Lu Yujuan, Xie Xin, Wang Shaoyu, Liu Qiegen
School of Mathematics and Computer Sciences, Nanchang University, Nanchang 330031, People's Republic of China.
School of Information Engineering, Nanchang University, Nanchang 330031, People's Republic of China.
Biomed Phys Eng Express. 2025 Aug 6;11(5). doi: 10.1088/2057-1976/adf3b4.
Recent advances have applied diffusion model (DM) to magnetic resonance imaging (MRI) reconstruction, demonstrating impressive performance. However, current DM-based MRI reconstruction methods suffer from two critical limitations. First, they model image features at the pixel-level and require numerous iterations for the final image reconstruction, leading to high computational costs. Second, most of these methods operate in the image domain, which cannot avoid the introduction of secondary artifacts. To address these challenges, we propose a novel latent-k-space refinement diffusion model (LRDM) for MRI reconstruction. Specifically, we encode the original k-space data into a highly compact latent space to capture the primary features for accelerated acquisition and apply DM in the low-dimensional latent-k-space to generate prior knowledge. The compact latent space allows the DM to require only 4 iterations to generate accurate priors. To compensate for the inevitable loss of detail during latent-k-space diffusion, we incorporate an additional diffusion model focused exclusively on refining high-frequency structures and features. The results from both models are then decoded and combined to obtain the final reconstructed image. Experimental results demonstrate that the proposed method significantly reduces reconstruction time while delivering comparable image reconstruction quality to conventional DM-based approaches.

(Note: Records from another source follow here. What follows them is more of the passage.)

(* ===== verification/IndexSpec.v ===== *)
(** * Path indexes are maintained

    One index under a commit: its trie maps the key of the document's value to the primary
    key, and no longer the key of a value that changed. *)

From Stdlib Require Import Strings.Byte.
From S2P Require Import Prelude Utf8 Hash Codec Record Cache Index Cas HamtNode Hamt HamtTree HamtProofs HamtSpec CasStore CasStoreProofs CasStoreSpec Commit Bfs Dag Repo DiskStore DiskStoreSpec.
From S2P Require Import Chars Lexer Text BTree Value Ddl Schema PathIndex.

Section spec.
Context `{Blake3, !MmapLib, !MmapLaws}.

(** A state reached by writing objects only. *)
Definition writes_objects (s s' : DiskStore) : Prop :=
  disk_ok s' /\ disk_objects s ⊆ disk_objects s' /\ s' = Disk.set_cas (ds_cas s') s.

Lemma writes_objects_refl s : disk_ok s -> writes_objects s s.
Proof. intros Hok. split; [done|]. split; [done|]. by destruct s. Qed.

Lemma writes_objects_trans s1 s2 s3 :
  writes_objects s1 s2 -> writes_objects s2 s3 -> writes_objects s1 s3.
Proof.
  intros (_ & Hs12 & E2) (Hok & Hs23 & E3). split; [done|]. split; [by etransitivity|].
  rewrite E3. by rewrite E2.
Qed.

(** The message of a write that fails: the segment ids are used up. *)
Definition index_fails (s : DiskStore) (msg : string) : Prop :=
  exists e, disk_full s e /\ msg = EpochsError_to_string e.

(** A trie operation, run on the store. *)
Lemma on_cas_runs {A} os s (m : stM CasStore EpochsError A) Q :
  disk_ok s -> runs os (ds_cas s) m Q ->
  let '(r, s') := Disk.on_cas m s in
  writes_objects s s' /\ no_collision (disk_objects s') os /\
  match r with Ok a => Q a (ds_cas s') | Err e => disk_full s' e | _ => False end.
Proof.
  intros Hok Hrun. unfold runs in Hrun. destruct (m (ds_cas s)) as [r c'] eqn:Hm.
  destruct Hrun as ([Hok' Hnc'] & Hsub & Hr).
  destruct (on_cas_ok s _ _ _ Hok Hm Hok' Hsub) as [-> Hokc].
  split; [by split|]. split; [done|]. destruct r; try done. by destruct Hr.
Qed.

(** ** What an index should hold *)

(** The key that is no longer right, and the entry that now is. *)
Definition stale_key (pk : option (list byte)) (old_val new_val : option Value) : option (list byte) :=
  _ ← pk;
  if option_value_eq old_val new_val then None else old_val ≫= value_to_index_key.

Definition current_entry (pk : option (list byte)) (new_val : option Value) :
    option (list byte * list byte) :=
  v ← new_val; k ← value_to_index_key v; p ← pk; Some (k, p).

Definition index_map (pk : option (list byte)) (old_val new_val : option Value)
    (m : gmap (list byte) (list byte)) : gmap (list byte) (list byte) :=
  let m := match stale_key pk old_val new_val with Some k => delete k m | None => m end in
  match current_entry pk new_val with Some (k, p) => <[k := p]> m | None => m end.

(** The tries of the two steps. *)
Definition after_remove (pk : option (list byte)) (old_val new_val : option Value)
    (ot : option tree) : option tree :=
  match stale_key pk old_val new_val with Some k => root_remove ot k | None => ot end.

Definition after_put (pk : option (list byte)) (old_val new_val : option Value)
    (ot : option tree) : option tree :=
  let ot := after_remove pk old_val new_val ot in
  match current_entry pk new_val with Some (k, p) => root_insert ot k p | None => ot end.

(** The steps fit their records, meet no clash, hash to no [ZERO], and the fuel is enough. *)
Record index_ok (fuel : nat) (pk : option (list byte)) (old_val new_val : option Value)
    (ot : option tree) (os : list Object) : Prop := {
  ix_fuel : (root_height ot < fuel)%nat /\
    (root_height (after_remove pk old_val new_val ot) + 53 <= fuel)%nat /\
    (root_height (after_put pk old_val new_val ot) < fuel)%nat;
  ix_fits : forall k p, current_entry pk new_val = Some (k, p) ->
    leaf_fits k p /\ root_clash (after_remove pk old_val new_val ot) k = false;
  ix_zero : tree_hash <$> after_remove pk old_val new_val ot ≠ Some ZERO /\
    tree_hash <$> after_put pk old_val new_val ot ≠ Some ZERO;
  ix_objects : forall o, o ∈ root_objects (after_remove pk old_val new_val ot) ++
    root_objects (after_put pk old_val new_val ot) -> o ∈ os
}.

(** The root of an index in the roots of a commit stands for a trie. *)
Definition index_at (s : DiskStore) (roots : gmap string Hash) (name : string) (ot : option tree) :
    Prop := root_at (disk_objects s) (PathIndex.live_root roots name) ot.
Definition exec_diff (stmt : DiffStmt) : M MutationResult :=
  l ← resolve_target_ref (diff_left stmt);
  r ← resolve_target_ref (diff_right stmt);
  lc ← get_commit l;
  rc ← get_commit r;
  left_entries ← on_store (Disk.hamt_entries fuel (root_hamt lc));
  right_entries ← on_store (Disk.hamt_entries fuel (root_hamt rc));
  let lines := diff_lines (diff_path stmt) (text_entries left_entries) (text_entries right_entries) in
  mret (mk_MutationResult (diff_summary lines) None).

Definition exec_version (v : VersionStatement) : M MutationResult :=
  match v with
  | VCommit c => exec_commit c
  | VBranch b => exec_branch b
  | VCheckout t => exec_checkout t
  | VMerge m => exec_merge m
  | VDiff d => exec_diff d
  end.

(** ** Statements *)

Definition execute_statement (stmt : Statement) : M ExecResult :=
  match stmt with
  | Query q => r ← exec_query q; mret (RQuery r)
  | Version v => r ← exec_version v; mret (RMutation r)
  end.

Fixpoint execute_statements (stmts : list Statement) (out : list ExecResult) :
    M (list ExecResult) :=
  match stmts with
  | [] => mret out
  | stmt :: stmts =>
      r ← execute_statement stmt;
      execute_statements stmts (out ++ [r])
  end.

(** [Engine::execute]. *)
Definition execute (source : string) : M (list ExecResult) :=
  stmts ← lift (map_err ExecParse (Parse.parse_script source));
  execute_statements stmts [].

(** [Engine::execute_one]. *)
Definition execute_one (source : string) : M ExecResult :=
  stmt ← lift (map_err ExecParse (Parse.parse source));
  execute_statement stmt.

End exec.
End Exec.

最近的进展已将扩散模型(DM)应用于磁共振成像(MRI)重建,展现出令人印象深刻的性能。然而,当前基于DM的MRI重建方法存在两个关键限制。首先,它们在像素级别对图像特征进行建模,并且最终图像重建需要大量迭代,导致计算成本高昂。其次,这些方法大多在图像域中运行,无法避免引入二次伪影。为应对这些挑战,我们提出了一种用于MRI重建的新型潜在k空间细化扩散模型(LRDM)。具体而言,我们将原始k空间数据编码到一个高度紧凑的潜在空间中,以捕获用于加速采集的主要特征,并在低维潜在k空间中应用DM来生成先验知识。紧凑的潜在空间使得DM仅需4次迭代即可生成准确的先验。为了补偿潜在k空间扩散过程中不可避免的细节损失,我们引入了一个专门用于细化高频结构和特征的附加扩散模型。然后对两个模型的结果进行解码并合并,以获得最终的重建图像。实验结果表明,所提出的方法显著减少了重建时间,同时提供了与传统基于DM的方法相当的图像重建质量。